The United States and Germany advised their nationals in Afghanistan to avoid travelling to Kabul airport on Saturday, citing security risks as thousands gathered trying to flee the country almost a week after Taliban Islamists took control.
Crowds have grown at the airport in the heat and dust of the day over the last week, with mothers, fathers and children pushed up against concrete blast walls in the crush as they seek to get a flight out.
The Taliban have urged those without travel documents to go home. At least 12 people have been killed in and around the single runway airfield since Sunday, NATO and Taliban officials said.
“Because of potential security threats outside the gates at the Kabul airport, we are advising US citizens to avoid travelling to the airport and to avoid airport gates at this time unless you receive individual instructions from a US government representative to do so,” a US Embassy advisory said.

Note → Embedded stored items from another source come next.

(** * The to-do page component: synchronisation with the REST store and the
      Adding / Editing input mode

    A shallow embedding of [src/todo-frontend/src/app/To-do/page.tsx]: the
    five [useState] cells of the component, its event handlers
    ([fetchTodos], [addTodo], [toggleTodoCompleted], [deleteTodo],
    [startEditing], [updateTodo], the "Cancel Edit" button, the input's
    [onChange] and the form's [onSubmit]), the requests they hand to [fetch]
    and what they do with the response.  Rendering and styling are left
    out. *)

From Stdlib Require Import Ascii NArith ZArith Lia.
From stdpp Require Import base option list strings pretty.

Set Warnings "-register-all".

(** ** Exceptions inside a [try] block

    Everything the handlers throw or have thrown at them is an [Error]
    object ([new Error], the SyntaxError of [response.json()], the TypeError
    of a property read on [null], the TypeError of a rejected [fetch]), so a
    [catch] clause always takes [err.message]. *)

Inductive Completion (A : Type) : Type :=
| Normal (a : A)
| Throw (message : string).
Arguments Normal {A} a.
Arguments Throw {A} message.

#[global] Instance Completion_ret : MRet Completion := @Normal.

#[global] Instance Completion_bind : MBind Completion :=
  λ A B (k : A → Completion B) (c : Completion A),
    match c with
    | Normal a => k a
    | Throw m => Throw m
    end.

(** ** JavaScript values used by the component *)

Module JS.

(** A value produced by [response.json()].  Objects are the list of their
    own properties.  [JNum] stands for an integral number in the safe range
    (below 2^53 in magnitude), where JavaScript prints plain decimal. *)
Inductive json : Type :=
| JNull
| JBool (b : bool)
| JNum (n : Z)
| JStr (s : string)
| JArr (items : list json)
| JObj (props : list (string * json)).

(** [o[key]] on an object's own properties; [None] is [undefined]. *)
Fixpoint own_property (key : string) (props : list (string * json))
  : option json :=
  match props with
  | [] => None
  | (k, v) :: rest =>
      if bool_decide (k = key) then Some v else own_property key rest
  end.

(** ToBoolean. *)
Definition truthy (v : json) : bool :=
  match v with
  | JNull => false
  | JBool b => b
  | JNum n => negb (n =? 0)%Z
  | JStr s => negb (bool_decide (s = ""))
  | JArr _ | JObj _ => true
  end.

(** The message of the TypeError for an object that has no primitive
    value (V8's wording). *)
Definition no_primitive : string :=
  "Cannot convert object to primitive value".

The German Embassy also advised its local citizens not to go to the airport, warning in an email that the Taliban were conducting increasingly strict controls around the airport
A senior US military official said there had been short periods in the last 24 hours when the gates to Kabul airport have been closed, but no reported change in the “enemy” situation in and around the single-runway airfield.
The Taliban are still trying to hammer out a new government and the group’s co-founder, Mullah Baradar, arrived in Kabul for talks with other leaders on Saturday.
A Taliban official, speaking to Reuters, said security risks could not be ruled out but that the group was “aiming to improve the situation and provide a smooth exit” for people trying to leave over the weekend.